(Source data)
-- -- --

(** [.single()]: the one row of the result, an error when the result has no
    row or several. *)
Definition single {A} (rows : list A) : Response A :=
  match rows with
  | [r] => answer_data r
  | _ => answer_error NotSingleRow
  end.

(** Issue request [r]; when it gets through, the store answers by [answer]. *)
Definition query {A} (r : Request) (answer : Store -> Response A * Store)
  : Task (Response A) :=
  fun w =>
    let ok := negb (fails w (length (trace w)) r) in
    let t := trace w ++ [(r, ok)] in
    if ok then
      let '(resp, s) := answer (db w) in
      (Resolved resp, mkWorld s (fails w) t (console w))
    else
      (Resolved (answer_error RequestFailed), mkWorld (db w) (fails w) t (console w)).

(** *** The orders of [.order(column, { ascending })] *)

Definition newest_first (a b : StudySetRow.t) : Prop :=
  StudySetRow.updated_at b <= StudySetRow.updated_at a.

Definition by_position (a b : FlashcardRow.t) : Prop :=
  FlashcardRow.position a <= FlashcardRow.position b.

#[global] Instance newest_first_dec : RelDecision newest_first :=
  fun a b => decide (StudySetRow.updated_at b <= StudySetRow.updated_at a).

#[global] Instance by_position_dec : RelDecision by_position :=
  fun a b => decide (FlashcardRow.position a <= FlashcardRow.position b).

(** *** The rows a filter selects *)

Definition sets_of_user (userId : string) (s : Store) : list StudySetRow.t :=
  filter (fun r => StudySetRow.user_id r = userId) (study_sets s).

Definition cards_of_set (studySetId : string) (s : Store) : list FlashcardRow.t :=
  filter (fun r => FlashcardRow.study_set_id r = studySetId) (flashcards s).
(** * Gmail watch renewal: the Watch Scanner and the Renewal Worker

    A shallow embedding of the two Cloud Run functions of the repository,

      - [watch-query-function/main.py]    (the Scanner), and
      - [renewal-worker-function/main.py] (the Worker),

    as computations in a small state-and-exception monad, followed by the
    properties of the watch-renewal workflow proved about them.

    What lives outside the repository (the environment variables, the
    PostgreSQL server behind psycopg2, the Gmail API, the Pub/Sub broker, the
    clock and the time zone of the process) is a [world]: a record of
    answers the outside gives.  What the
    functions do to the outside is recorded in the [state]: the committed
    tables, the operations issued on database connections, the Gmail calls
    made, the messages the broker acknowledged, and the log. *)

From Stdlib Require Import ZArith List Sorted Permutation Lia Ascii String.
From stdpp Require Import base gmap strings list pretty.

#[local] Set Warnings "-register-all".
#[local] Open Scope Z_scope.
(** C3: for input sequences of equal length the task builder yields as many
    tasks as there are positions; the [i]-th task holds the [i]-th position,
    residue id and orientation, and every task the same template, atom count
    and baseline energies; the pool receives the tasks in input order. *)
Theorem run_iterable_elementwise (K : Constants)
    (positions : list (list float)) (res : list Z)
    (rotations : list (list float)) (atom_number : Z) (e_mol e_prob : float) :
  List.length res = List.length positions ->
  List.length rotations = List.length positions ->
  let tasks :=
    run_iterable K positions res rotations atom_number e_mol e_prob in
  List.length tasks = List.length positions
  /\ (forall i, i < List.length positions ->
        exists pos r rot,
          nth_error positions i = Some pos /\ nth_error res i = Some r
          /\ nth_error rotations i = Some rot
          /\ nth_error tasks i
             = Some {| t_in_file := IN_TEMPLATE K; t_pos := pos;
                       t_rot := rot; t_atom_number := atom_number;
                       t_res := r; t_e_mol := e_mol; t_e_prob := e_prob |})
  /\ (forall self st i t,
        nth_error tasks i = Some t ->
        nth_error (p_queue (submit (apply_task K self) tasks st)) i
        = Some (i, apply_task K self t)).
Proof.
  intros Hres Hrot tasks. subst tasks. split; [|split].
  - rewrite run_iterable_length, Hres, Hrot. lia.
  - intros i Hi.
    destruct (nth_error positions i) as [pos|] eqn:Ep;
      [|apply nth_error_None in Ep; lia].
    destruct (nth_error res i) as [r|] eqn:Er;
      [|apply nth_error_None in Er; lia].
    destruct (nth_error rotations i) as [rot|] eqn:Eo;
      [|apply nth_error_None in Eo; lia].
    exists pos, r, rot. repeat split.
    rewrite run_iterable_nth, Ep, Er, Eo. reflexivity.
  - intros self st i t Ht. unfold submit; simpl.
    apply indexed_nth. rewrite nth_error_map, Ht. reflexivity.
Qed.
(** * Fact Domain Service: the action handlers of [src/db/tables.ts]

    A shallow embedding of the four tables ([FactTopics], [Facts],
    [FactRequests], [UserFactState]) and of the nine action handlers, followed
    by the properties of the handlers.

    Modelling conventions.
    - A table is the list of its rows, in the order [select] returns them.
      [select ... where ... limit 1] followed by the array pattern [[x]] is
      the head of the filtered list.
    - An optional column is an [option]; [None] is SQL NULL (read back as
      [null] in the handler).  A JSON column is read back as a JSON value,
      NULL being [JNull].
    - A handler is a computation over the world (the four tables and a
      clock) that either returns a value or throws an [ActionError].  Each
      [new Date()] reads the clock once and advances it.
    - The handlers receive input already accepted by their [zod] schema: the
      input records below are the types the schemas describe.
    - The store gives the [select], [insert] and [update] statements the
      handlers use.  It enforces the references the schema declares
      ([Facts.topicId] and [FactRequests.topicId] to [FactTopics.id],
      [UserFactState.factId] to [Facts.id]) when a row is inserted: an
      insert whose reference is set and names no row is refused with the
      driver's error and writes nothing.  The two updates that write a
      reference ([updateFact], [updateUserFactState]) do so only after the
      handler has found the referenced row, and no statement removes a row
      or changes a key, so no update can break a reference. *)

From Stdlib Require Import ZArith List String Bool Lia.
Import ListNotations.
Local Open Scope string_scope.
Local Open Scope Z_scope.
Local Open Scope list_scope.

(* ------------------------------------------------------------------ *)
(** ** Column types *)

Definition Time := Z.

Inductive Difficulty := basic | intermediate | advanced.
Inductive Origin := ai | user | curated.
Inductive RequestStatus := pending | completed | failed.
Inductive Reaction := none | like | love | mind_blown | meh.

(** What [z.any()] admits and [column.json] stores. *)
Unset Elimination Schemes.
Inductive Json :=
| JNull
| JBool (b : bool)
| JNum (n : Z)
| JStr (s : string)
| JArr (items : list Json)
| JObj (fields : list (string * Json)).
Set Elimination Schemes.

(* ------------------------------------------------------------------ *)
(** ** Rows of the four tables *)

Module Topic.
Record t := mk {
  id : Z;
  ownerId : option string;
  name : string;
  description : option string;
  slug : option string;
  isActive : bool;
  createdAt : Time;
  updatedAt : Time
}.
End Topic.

-- -- --

● **Your objective**: Take the lines from the start of the records through the line holding "(** *** The rows a filter selects *)", both included, and please print them exactly, with nothing else.

● **Task result**:
(** [.single()]: the one row of the result, an error when the result has no
    row or several. *)
Definition single {A} (rows : list A) : Response A :=
  match rows with
  | [r] => answer_data r
  | _ => answer_error NotSingleRow
  end.

(** Issue request [r]; when it gets through, the store answers by [answer]. *)
Definition query {A} (r : Request) (answer : Store -> Response A * Store)
  : Task (Response A) :=
  fun w =>
    let ok := negb (fails w (length (trace w)) r) in
    let t := trace w ++ [(r, ok)] in
    if ok then
      let '(resp, s) := answer (db w) in
      (Resolved resp, mkWorld s (fails w) t (console w))
    else
      (Resolved (answer_error RequestFailed), mkWorld (db w) (fails w) t (console w)).

(** *** The orders of [.order(column, { ascending })] *)

Definition newest_first (a b : StudySetRow.t) : Prop :=
  StudySetRow.updated_at b <= StudySetRow.updated_at a.

Definition by_position (a b : FlashcardRow.t) : Prop :=
  FlashcardRow.position a <= FlashcardRow.position b.

#[global] Instance newest_first_dec : RelDecision newest_first :=
  fun a b => decide (StudySetRow.updated_at b <= StudySetRow.updated_at a).

#[global] Instance by_position_dec : RelDecision by_position :=
  fun a b => decide (FlashcardRow.position a <= FlashcardRow.position b).

(** *** The rows a filter selects *)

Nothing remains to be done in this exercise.